The following part presents such results that reflect the correlations between the demographic variables and financial attitude on the basis of MA. Moreover, other research results are also described that were based on other measures.

Gender and financial attitude . Gresham and Fontenot [10] researched the prominent gender difference in using money while relying on MAS. While analysing all the factors differences were outlined, especially in the ‘Retention-Time’ factor. The researchers concluded that men assign more importance to money than women (a similar result was gained earlier by Wernimont and Fitzpatrick in 1972 and Lynn in 1991). According to Furnham the explanation lies in the fact that men are more competitive. Men regard money as an instrument of influencing or pressurising others [2; 4; 10; 13; 17; 20;

23; 27]. Women are more conservative and manage money more carefully. They are less money conscious in financial planning (retention-time factor) but would rather bargain or ‘hunt’ for special opportunities [7]. The results of Gresham and Fontenot [10] show that women are more concerned about money and are more interested in the quality of the purchased goods or services. The empiric research of Yablonsky [27] corresponds with it, i.e. men would rather show confidence in financial matters than women but at the same time, women more frequently prepare financial plans [22] and it is them who most bargain hunt and look for good opportunities [17].

Age and financial attitude. According to the research of Furnham et al. [7] the young use (or would like to use) money to influence others (powerprestige factor) and less thrifty (retention-time factor). The research results of Tang [23] state that the older we get, the more likely we make financial plans for the future and we tend to regard money as a symbol of success (power-.prestige factor), which partly contradicts Furnham’s results. The examinations of Tang and Gilbert [23] justified that managing money properly correlates with age and gender. The elderly usually manage money more carefully and it is usually them who have lower level of income, higher selfesteem and lower stress level in connection with money. The individuals who have a strong positive attitude to money assign a great economic and political, but not religious value to money – stated Tang and Gilbert. Furthermore, people with a high level of income tend to think that money reflects success and it is not ‘evil’ while the young would rather have a negative attitude to money. As there is only a slight difference in age in our small sample of students it is expected that there will be significant differences in the financial attitudes of undergraduate full-time students (Year 1, too young) and elder (primarily correspondent) student as growing older also means taking greater financial responsibilities.

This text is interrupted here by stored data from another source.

(** * Ankh fluorescence regression notebook: data plumbing, verified

  A shallow embedding of [examples/regression_fluorosence_task.ipynb]:
  the Python values the notebook manipulates (strings, lists, integers
  used as slice bounds), its two helper functions [preprocess_dataset]
  and [embed_dataset], the [FluorescenceDataset] adapter and the
  [TrainingArguments] it builds.  The pretrained encoder, its tokenizer,
  scipy's [spearmanr] and the HuggingFace trainer are external
  collaborators: they enter as section variables, with the part of their
  contract a statement relies on spelled out as a hypothesis. *)

From Stdlib Require Import List ZArith Bool Lia String Ascii QArith.
Import ListNotations.

Local Open Scope Z_scope.

(** ** Python values and exceptions *)

Module Py.

(** Exceptions the notebook's own code can raise. *)
Inductive exn : Type :=
| ValueError   (* max() of an empty sequence *)
| IndexError.  (* subscript out of range *)

Inductive result (A : Type) : Type :=
| Ok (a : A)
| Raise (e : exn).
Arguments Ok {A} a.
Arguments Raise {A} e.

Definition bind {A B} (r : result A) (k : A -> result B) : result B :=
  match r with
  | Ok a => k a
  | Raise e => Raise e
  end.

(** [len] of a list, as a Python integer. *)
Definition len {A} (l : list A) : Z := Z.of_nat (List.length l).

(** A slice bound given explicitly is adjusted as CPython does for a
    step of one: a negative bound counts from the end and is clamped at
    zero, a non-negative one is clamped at the length. *)
Definition adjust_index (n i : Z) : Z :=
  if i <? 0 then Z.max 0 (i + n) else Z.min i n.

(** [l[lo:hi]]; [None] stands for an omitted bound. *)
Definition slice {A} (l : list A) (lo hi : option Z) : list A :=
  let n := len l in
  let start := match lo with None => 0 | Some i => adjust_index n i end in
  let stop := match hi with None => n | Some i => adjust_index n i end in
  firstn (Z.to_nat (stop - start)) (skipn (Z.to_nat start) l).

(** [l[i]] on a list: negative subscripts count from the end, anything
    outside the list raises [IndexError]. *)
Definition getitem {A} (l : list A) (i : Z) : result A :=
  let j := if i <? 0 then i + len l else i in
  if j <? 0 then Raise IndexError
  else match nth_error l (Z.to_nat j) with
       | Some x => Ok x
       | None => Raise IndexError
       end.

(** [max(l, key=key)]: the first element whose key is maximal;
    [ValueError] on an empty list. *)
Fixpoint max_from {A} (key : A -> Z) (best : A) (l : list A) : A :=
  match l with
  | [] => best
  | x :: rest => max_from key (if key best <? key x then x else best) rest
  end.

Definition max_by {A} (key : A -> Z) (l : list A) : result A :=
  match l with
  | [] => Raise ValueError
  | x :: rest => Ok (max_from key x rest)
  end.

(** A protein sequence as the notebook holds it: the [str] read from the
    dataset, or, once [preprocess_dataset] has run, a list of strings.
    Python has no character type: a character is a string of length one. *)
Inductive seq : Type :=
| Str (s : string)
| Lst (l : list string).

Definition chars (s : string) : list string :=
  map (fun c => String c EmptyString) (list_ascii_of_string s).

(** [len(x)] *)
Definition seq_len (x : seq) : Z :=
  match x with
  | Str s => len (list_ascii_of_string s)
  | Lst l => len l
  end.

(** [x[:hi]] keeps the type of [x]. *)
Definition seq_prefix (x : seq) (hi : Z) : seq :=
  match x with
  | Str s => Str (string_of_list_ascii (slice (list_ascii_of_string s) None (Some hi)))
  | Lst l => Lst (slice l None (Some hi))
  end.

(** [list(x)]: the characters of a [str], the elements of a list. *)
Definition to_list (x : seq) : list string :=
  match x with
  | Str s => chars s
  | Lst l => l
  end.

End Py.

Import Py.

Notation "x <- c ;; k" := (Py.bind c (fun x => k))
(at level 61, c at next level, right associativity).

(** ** A small stand-in for the pretrained model

    Used to run the notebook's code on concrete inputs: a tokenizer that
    maps every word of a sample to one id and closes the sample with the
    end-of-sequence id, padding a batch to its longest member, and an
    encoder that returns one row per id. *)

Module Demo.

Definition eos_id : nat := 1%nat.
Definition pad_id : nat := 0%nat.

Definition encode (sample : seq) : list nat :=
  map (fun w => (String.length w + 2)%nat) (to_list sample) ++ [eos_id].

Definition pad_to (n : nat) (ids : list nat) : list nat :=
  ids ++ repeat pad_id (n - List.length ids).

Definition batch_encode_plus (batch : list seq) : list (list nat) :=
  let encoded := map encode batch in
  let longest := fold_right (fun ids m => Nat.max (List.length ids) m) 0%nat encoded in
  map (pad_to longest) encoded.

Definition forward (weights : nat) (training : bool) (input_ids : list (list nat))
  : list (list (list nat)) :=
  map (map (fun id => [id; (id + weights)%nat])) input_ids.

(** A residue symbol is a string of length one. *)
Definition residue (w : string) : Prop := String.length w = 1%nat.

(** Two parameter tensors: a matrix and a scalar. *)
Definition parameter_shapes (weights : nat) : list (list Z) :=
  [[Z.of_nat weights; 2]; []].

End Demo.

(** ** The notebook *)

Section Notebook.

(** *** Preprocessing *)

(** A label is a Python float ([log_fluorescence]); the tensors built from
    labels hold single-precision numbers.  [to_float32] is the rounding
    [torch.tensor(x, dtype=torch.float32)] performs. *)
Context {float64 float32 : Type}.
Variable to_float32 : float64 -> float32.

Local Abbreviation label := float64 (only parsing).

(** The bound used when [max_length is None]: the length of the longest
    element of the global [training_sequences], read when the call is
    made. *)
Definition default_max_length (training_sequences : list seq) : result Z :=
  longest <- max_by seq_len training_sequences ;;
  Ok (seq_len longest).

(** The largest [len] over a list, zero for the empty list: what the
    default bound is compared with below. *)
Definition longest_len (l : list seq) : Z :=
  fold_right (fun s m => Z.max (seq_len s) m) 0 l.

(** [list(seq[:max_length])] *)
Definition truncate (s : seq) (max_length : Z) : list string :=
  to_list (seq_prefix s max_length).

(** [preprocess_dataset(sequences, labels, max_length=None)].  The first
    argument is the global [training_sequences] the body reads. *)
Definition preprocess_dataset (training_sequences : list seq)
    (sequences : list seq) (labels : list label) (max_length : option Z)
  : result (list (list string) * list label) :=
  max_length <- match max_length with
                | None => default_max_length training_sequences
                | Some L => Ok L
                end ;;
  let splitted_sequences := map (fun s => truncate s max_length) sequences in
  Ok (splitted_sequences, labels).


(** *** The torch runtime the notebook drives *)

Inductive device : Type := cpu | cuda0.

(** [torch.device('cuda:0' if torch.cuda.is_available() else 'cpu')] *)
Definition select_device (cuda_is_available : bool) : device :=
  if cuda_is_available then cuda0 else cpu.

(** Token ids, rows of the encoder's last hidden state, and the encoder's
    parameters: all three belong to the pretrained model. *)
Context {token row params : Type}.

(** [tokenizer.batch_encode_plus(batch, add_special_tokens=True,
    padding=True, is_split_into_words=True, return_tensors="pt")['input_ids']]:
    one list of ids per element of the batch. *)
Variable batch_encode_plus : list seq -> list (list token).

(** [model(input_ids=ids)[0]]: the last hidden state, one matrix (a list
    of rows) per element of the batch.  It reads the parameters and the
    train/eval flag of the module. *)
Variable forward : params -> bool -> list (list token) -> list (list row).

(** An [nn.Module] as far as the notebook touches it. *)
Record module : Type := Module_ {
  parameters : params;
  training : bool;
  on_device : device
}.

(** [model.eval()] *)
Definition eval (m : module) : module :=
  {| parameters := parameters m; training := false; on_device := on_device m |}.

(** [model.to(device=device)] *)
Definition to (m : module) (d : device) : module :=
  {| parameters := parameters m; training := training m; on_device := d |}.

(** One call of the model, as seen from outside: the batch it was given
    and the two modes in force when it ran. *)
Record forward_call : Type := ForwardCall {
  call_input_ids : list (list token);
  call_training : bool;
  call_grad_enabled : bool
}.

(** The state the embedding code runs in: the global [model], autograd's
    global switch, and the history of forward passes (kept for the
    statements below; the notebook itself has no such log). *)
Record torch_state : Type := TorchState {
  model : module;
  grad_enabled : bool;
  forward_calls : list forward_call
}.

(** Computations that read and write the torch state and may raise. *)
Definition torch (A : Type) : Type := torch_state -> result (A * torch_state).

Definition ret {A} (a : A) : torch A := fun st => Ok (a, st).

Definition bind_torch {A B} (c : torch A) (k : A -> torch B) : torch B :=
  fun st => match c st with
            | Ok (a, st') => k a st'
            | Raise e => Raise e
            end.

Definition lift {A} (r : result A) : torch A :=
  fun st => match r with
            | Ok a => Ok (a, st)
            | Raise e => Raise e
            end.

(** [model(input_ids=ids)[0]] *)
Definition call_model (input_ids : list (list token)) : torch (list (list row)) :=
  fun st =>
    let m := model st in
    let entry := {| call_input_ids := input_ids;
                    call_training := training m;
                    call_grad_enabled := grad_enabled st |} in
    Ok (forward (parameters m) (training m) input_ids,
        {| model := m;
           grad_enabled := grad_enabled st;
           forward_calls := forward_calls st ++ [entry] |}).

Education and financial attitude . According to the results of Furnham [7] and Lynn [14] those with lower level of education are afraid of money and would rather see it as an instrument of influencing (power-prestige factor). The better educated ones would rather seek special offers and good financial opportunities [8]. Differences in the students’ sample are expected in line with the results above depending on whether the students have a certificate of secondary education or a previous degree.

Work experience and financial attitude. According to the results of Wernimont and Fritzpatrick [26] those with a job have a positive image about money while those unemployed are more stressful and unhappy when thinking about money. This corresponds with the results of Bailey and Gustafson [4] as well as Bailey and Lowm who found that the unemployed and the students living in a student hostel would rather go through ‘dissatisfaction’ when it comes to money. The results of Tang and Gilbert [23] prove that the intellectual workers tend to believe that money is naturally good. An interesting issue for us was to what extent the direction of studies (study programmes, majors) influences attitude to money. It is natural as we grow older that we also have more work experience so on grounds of more time spent at work and not because of age correspondent students are expected to appreciate money (they save more) more than the students who take the others’ support for granted.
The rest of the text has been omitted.